Polar Bears dig the global warming...

Walter Williams - How To Treat Global Warming HysteriaWalter Williams:
The bottom line is, serious efforts to reduce CO2 will lead to lower living standards through higher costs of living. And it will be all for naught because there is little or no relationship between man-made CO2 emissions and climate change.

There's an excellent booklet available from the National Center for Policy Analysis (ncpa.org) titled "A Global Warming Primer." Some of its highlights are:

"Over long periods of time, there is no close relationship between CO2 levels and temperature."

"Humans contribute approximately 3.4% of annual CO2 levels" compared with 96.6% by nature.

"There was an explosion of life forms 550 million years ago (Cambrian Period) when CO2 levels were 18 times higher than today. During the Jurassic Period, when dinosaurs roamed the Earth, CO2 levels were as much as nine times higher than today."

What about public school teachers [not to mention Time magazine in the cover above] frightening little children with tales of cute polar bears dying because of global warming?

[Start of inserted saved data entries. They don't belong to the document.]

#[export] Instance traced_backups : BackupClient T := {|
  api_get_cluster := λ a b,
    recorded (λ r, match r with Ok c => [ReadCluster c] | Err _ => [] end) (api_get_cluster a b);
  api_read_cluster := λ a b, quietly (api_read_cluster a b);
  api_get_backup := λ a b, recorded on_gone (api_get_backup a b);
  api_read_backup := λ a b, recorded on_read (api_read_backup a b);
  api_list_backups := λ a b, quietly (api_list_backups a b);
  api_list_restores := λ a,
    recorded (λ r, match r with Ok l => [Restores l] | Err _ => [] end) (api_list_restores a);
  api_create_backup := λ b, quietly (api_create_backup b);
  api_delete_backup := λ b, quietly (api_delete_backup b);
  api_update_backup_status := λ b,
    recorded (λ r, Wrote b (is_ok r) :: on_gone r) (api_update_backup_status b);
  api_update_backup := λ b, quietly (api_update_backup b);
  api_patch_finalizers := λ b f, quietly (api_patch_finalizers b f);
  go_now := recorded (λ r, match r with Ok t => [Clock t] | Err _ => [] end) go_now;
  go_stamp := quietly go_stamp
|}.
#[export] Instance traced_PBM : PBM T := {|
  newPBM := λ c,
    recorded (λ r, match r with Ok _ => [] | Err e => if IsErrNoDocuments e then [NoPbm] else [] end) (newPBM c);
  pbm_Close := quietly pbm_Close;
  pbm_SendCmd := λ c, recorded (λ _, [Sent c]) (pbm_SendCmd c);
  pbm_GetBackupMeta := λ n,
    recorded (λ r, match r with Ok (Some m) => [Metadata m] | _ => [] end) (pbm_GetBackupMeta n);
  pbm_Node := quietly pbm_Node;
  pbm_FinishBackup := λ n, quietly (pbm_FinishBackup n);
  pbm_CancelBackup := λ n, quietly (pbm_CancelBackup n);
  pbm_DeleteBackup := λ n, recorded (λ _, [Erased]) (pbm_DeleteBackup n);
  pbm_DeleteBackupMeta := λ n, recorded (λ _, [Erased]) (pbm_DeleteBackupMeta n);
  pbm_DeletePITRChunks := λ u, recorded (λ _, [Erased]) (pbm_DeletePITRChunks u);
  pbm_GetNSetConfigLegacy := λ c s, quietly (pbm_GetNSetConfigLegacy c s);
  pbm_GetLocks := recorded (λ r, match r with Ok l => [Locks l] | Err _ => [] end) pbm_GetLocks;
  pbm_GetOpLocks := recorded (λ r, match r with Ok l => [OpLocks l] | Err _ => [] end) pbm_GetOpLocks;
  pbm_ClusterTime := quietly pbm_ClusterTime;
  pbm_StaleFrameSec := pbm_StaleFrameSec;
  pbm_PrettySize := pbm_PrettySize
|}.
#[export] Instance traced_snapshots : SnapshotClient T := {|
  snapshot_get := λ a b, quietly (snapshot_get a b);
  snapshot_create := λ s, quietly (snapshot_create s);
  snapshot_delete := λ a b, recorded (λ _, [SnapDeleted a b]) (snapshot_delete a b)
|}.
#[export] Instance traced_env : BackupEnv T := {|
  be_platform := quietly be_platform;
  be_CheckNSetDefaults := be_CheckNSetDefaults;
  be_event := λ s, quietly (be_event s)
|}.
(** The function [CreateOrUpdate] is given runs inside of it, so what it does is
    not in the trace. *)
#[export] Instance traced_leases : LeaseClient T := {|
  lease_get := λ n ns, recorded (λ r, [LeaseSeen n r]) (lease_get n ns);
  lease_create_or_update := λ l f tw,
    recorded (λ r, match r with Ok l' => [Acquired (l_Name l) l'] | Err _ => [] end)
      (lease_create_or_update l (λ x w, let '(r, tw') := f x (tw.1, w) in (r, tw'.2))) tw;
  lease_delete := λ l, recorded (λ _, [LeaseDeleted l]) (lease_delete l);
  lease_now := quietly lease_now
|}.
#[export] Instance traced_files : BackupFiles T := {|
  files_exec := λ p c cmd, recorded (λ _, [Erased]) (files_exec p c cmd);
  files_open := λ c, quietly (files_open c);
  files_delete := λ c n, recorded (λ _, [Erased]) (files_delete c n)
|}.
End traced.
(* ===== verification/GoFloat.v ===== *)
(** Go's [float64]: IEEE 754 binary64 numbers, with the operations the operator
    uses, on the Standard Library's specification of floating-point numbers
    (53 bits of precision, exponents up to 1024). *)
From S2P Require Import Prelude.
From Stdlib Require Export SpecFloat.

Abbreviation float64 := spec_float (only parsing).

(** [float64(z)] *)
Definition f64_of_int (z : Z) : float64 := binary_normalize 53 1024 z 0 false.
Definition f64_mul : float64 → float64 → float64 := SFmul 53 1024.
Definition f64_div : float64 → float64 → float64 := SFdiv 53 1024.
Definition f64_ltb (a b : float64) : bool := SFltb a b.

(** The integer a finite number is truncated to, and rounded down to. *)
Definition f64_trunc (f : float64) : option Z :=
  match f with
  | S754_zero _ => Some 0%Z
  | S754_finite s m e =>
      let n := if (0 <=? e)%Z then Z.shiftl (Zpos m) e else Z.shiftr (Zpos m) (- e) in
      Some (if s then (- n)%Z else n)
  | _ => None
  end.
Definition f64_floor_int (f : float64) : option Z :=
  match f with
  | S754_zero _ => Some 0%Z
  | S754_finite s m e =>
      let z := if s then Zneg m else Zpos m in
      Some (if (0 <=? e)%Z then Z.shiftl z e else Z.shiftr z (- e))
  | _ => None
  end.
(** [math.Floor(f)] *)
Definition f64_floor (f : float64) : float64 :=
  match f64_floor_int f with
  | Some 0%Z => match f with S754_zero s => S754_zero s | _ => S754_zero false end
  | Some z => f64_of_int z
  | None => f
  end.
(** [int64(f)]; where the language leaves the result to the implementation
    (infinities, NaN, out of range) it is that of amd64. *)
Definition int64_of_f64 (f : float64) : Z :=
  match f64_trunc f with
  | Some z => if ((- 2 ^ 63 <=? z) && (z <? 2 ^ 63))%Z then z else (- 2 ^ 63)%Z
  | None => (- 2 ^ 63)%Z
  end.

Example f64_half : f64_mul (f64_div (f64_of_int 1) (f64_of_int 2)) (f64_of_int 7)
  = f64_div (f64_of_int 7) (f64_of_int 2).
Proof. reflexivity. Qed.
Example f64_floor_negative : f64_floor (f64_div (f64_of_int (-7)) (f64_of_int 2)) = f64_of_int (-4).
Proof. reflexivity. Qed.
Example int64_of_half : int64_of_f64 (f64_div (f64_of_int 7) (f64_of_int 2)) = 3%Z.
Proof. reflexivity. Qed.
Definition SetWiredTigerCacheSize {W} (c : Client W) (sizeGB : float64) : GoM W unit :=
  let cmd := [("setParameter", VInt 1);
              ("wiredTigerEngineRuntimeConfig",
               VStr ("cache_size=" +:+ itoa (int64_of_f64 (f64_mul sizeGB (f64_of_int 1024))) +:+ "M"))] in
  res ← cRunCommand "admin" cmd;
  match cres_Err res with
  | Some e => throw (EWrap e "setParameter wiredTigerEngineRuntimeConfig")
  | None =>
      match cres_OK res with
      | Err e => throw (EWrap e "decode setParameter response")
      | Ok resp => when negb (OK resp =? 1)%Z raise ENew ("mongo says: " +:+ Errmsg resp); mret tt
      end
  end.

(** * Resources *)
Definition findContainer (containers : list Container) (name : string) : option Container :=
  head (filter (λ c, ctr_Name c = name) containers).

Definition ComponentConfigSrv : string := "cfg".
Definition ContainerMongod : string := ComponentMongod.
Definition ContainerMongos : string := ComponentMongos.
Definition ContainerNonVoting : string := "mongod-nv".
Definition ContainerArbiter : string := "mongod-arbiter".
Definition ContainerHidden : string := "mongod-hidden".

Definition managedContainer (component : string) : string :=
  if bool_decide (component = ComponentMongod) || bool_decide (component = ComponentConfigSrv)
  then ContainerMongod
  else if bool_decide (component = ComponentNonVoting) then ContainerNonVoting
  else if bool_decide (component = ComponentHidden) then ContainerHidden
  else if bool_decide (component = ComponentMongos) then ContainerMongos
  else "".

(** A missing request is the limit. *)
Definition normalizeResources (r : ResourceRequirements) : ResourceRequirements :=
  {| res_Requests := res_Requests r ∪ res_Limits r; res_Limits := res_Limits r |}.

Definition quantity_equal (name : string) (qa qb : Z) : bool :=
  if bool_decide (name = ResourceCPU) then (MilliValue qa =? MilliValue qb)%Z
  else (Value qa =? Value qb)%Z.
Definition quantitiesEqual (a b : gmap string Z) : bool :=
  (size a =? size b)%nat &&
  forallb (λ '(name, qa), match b !! name with Some qb => quantity_equal name qa qb | None => false end)
    (map_to_list a).
Definition resourcesApplied (actual target : ResourceRequirements) : bool :=
  let actual := normalizeResources actual in
  let target := normalizeResources target in
  quantitiesEqual (res_Requests actual) (res_Requests target)
  && quantitiesEqual (res_Limits actual) (res_Limits target).

(** * Pod templates of a revision

    Of a template the containers with their resources are read; everything
    else is only compared, as text.  The comparison of the source takes
    quantities by value and tells no empty map from a missing one. *)
Record PodTemplateSpec := {
  tpl_Containers : list (Container * string);       (* each with its other fields *)
  tpl_InitContainers : list (Container * string);
  tpl_Rest : string
}.
#[export] Instance PodTemplateSpec_eq_dec : EqDecision PodTemplateSpec.
Proof. solve_decision. Defined.

Definition clear_resources (c : Container * string) : Container * string :=
  ({| ctr_Name := ctr_Name c.1; ctr_Image := ctr_Image c.1; ctr_Ports := ctr_Ports c.1; ctr_Resources := noResources |}, c.2).
(** The first container of that name *)
Fixpoint clear_container (name : string) (l : list (Container * string)) : list (Container * string) :=
  match l with
  | [] => []
  | c :: l' => if bool_decide (ctr_Name c.1 = name) then clear_resources c :: l'
               else c :: clear_container name l'
  end.
Definition clear_template (container : string) (t : PodTemplateSpec) : PodTemplateSpec :=
  {| tpl_Containers := clear_container container (tpl_Containers t);
     tpl_InitContainers := clear_resources <$> tpl_InitContainers t;
     tpl_Rest := tpl_Rest t |}.
Definition onlyResourcesDiffer (a b : PodTemplateSpec) (container : string) : bool :=
  bool_decide (clear_template container a = clear_template container b).

(** * Plans *)
Inductive memoryChange := memoryUnchanged | memoryGrow | memoryShrink.
#[export] Instance memoryChange_eq_dec : EqDecision memoryChange.
Proof. solve_decision. Defined.
Record inPlaceResize := {
  ip_container : string;
  ip_target : ResourceRequirements;
  ip_memory : memoryChange;
  ip_cacheGB : float64
}.

(** A step of [PollUntilContextTimeout]: the next poll, the timeout, or the end
    of the caller's context. *)
Inductive poll_step := PollNext | PollTimedOut | PollDone (e : error).

(** Pods and revisions in the API server.  A patch is given the object it starts
    from and the changed one, and returns the object as the server has it. *)
Class PodClient (W : Type) := {
  pod_get : string → string → GoM W Pod;
  pod_delete : Pod → GoM W unit;
  pod_patch : Pod → Pod → GoM W Pod;
  pod_resize : Pod → Pod → GoM W Pod;              (* SubResource("resize").Patch *)
  revision_template : string → string → GoM W PodTemplateSpec;   (* and its decoding *)
  poll_tick : GoM W poll_step;
  ctx_err : GoM W (option error)                   (* ctx.Err() *)
}.
Definition backup_defaults `{MapOrder} (cr : ClusterHead) (b : BackupSection) : result BackupSection :=
  if b_Enabled b then
    tasks ← tasks_defaults 0 (b_Tasks b);
    _ ← check_main_storage cr (b_Storages b);
    _ ← require (forallb (λ p, negb (two_encryptions p.2)) (map_to_list (b_Storages b)))
          (ENew ("For S3 storage only one encryption method can be used. Set either (sseAlgorithm and"
                 +:+ " kmsKeyID) or (sseCustomerAlgorithm and sseCustomerKey)"));
    let storages := storage_region cr <$> b_Storages b in
    _ ← wrap_err "validate oci storages" (validateOCIStorages storages);
    Ok {| bk_spec := with_backup_spec storages tasks (pitr_defaults cr b) b;
          bk_ServiceAccountName :=
            if negb (since cr "1.15.0")
            then non_empty "percona-server-mongodb-operator" (bk_ServiceAccountName b)
            else bk_ServiceAccountName b;
          bk_PodSecurityContext := pod_context (bk_PodSecurityContext b);
          bk_ContainerSecurityContext := container_context (bk_ContainerSecurityContext b) |}
  else
    Ok {| bk_spec := with_backup_spec (b_Storages b) (b_Tasks b) (pitr_defaults cr b) b;
          bk_ServiceAccountName := bk_ServiceAccountName b;
          bk_PodSecurityContext := bk_PodSecurityContext b;
          bk_ContainerSecurityContext := bk_ContainerSecurityContext b |}.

The primer says, "Polar bear numbers increased dramatically from around 5,000 in 1950 to as many as 25,000 today, higher than any time in the 20th century."

The primer gives detailed sources for all its findings, and it supplies us with information we can use to stop politicians and their environmental extremists from doing a rope-a-dope on us.
Here's a more specific example of a polar bear that digs the heat.

Why let the facts get in the way of some good fear-mongering though, eh?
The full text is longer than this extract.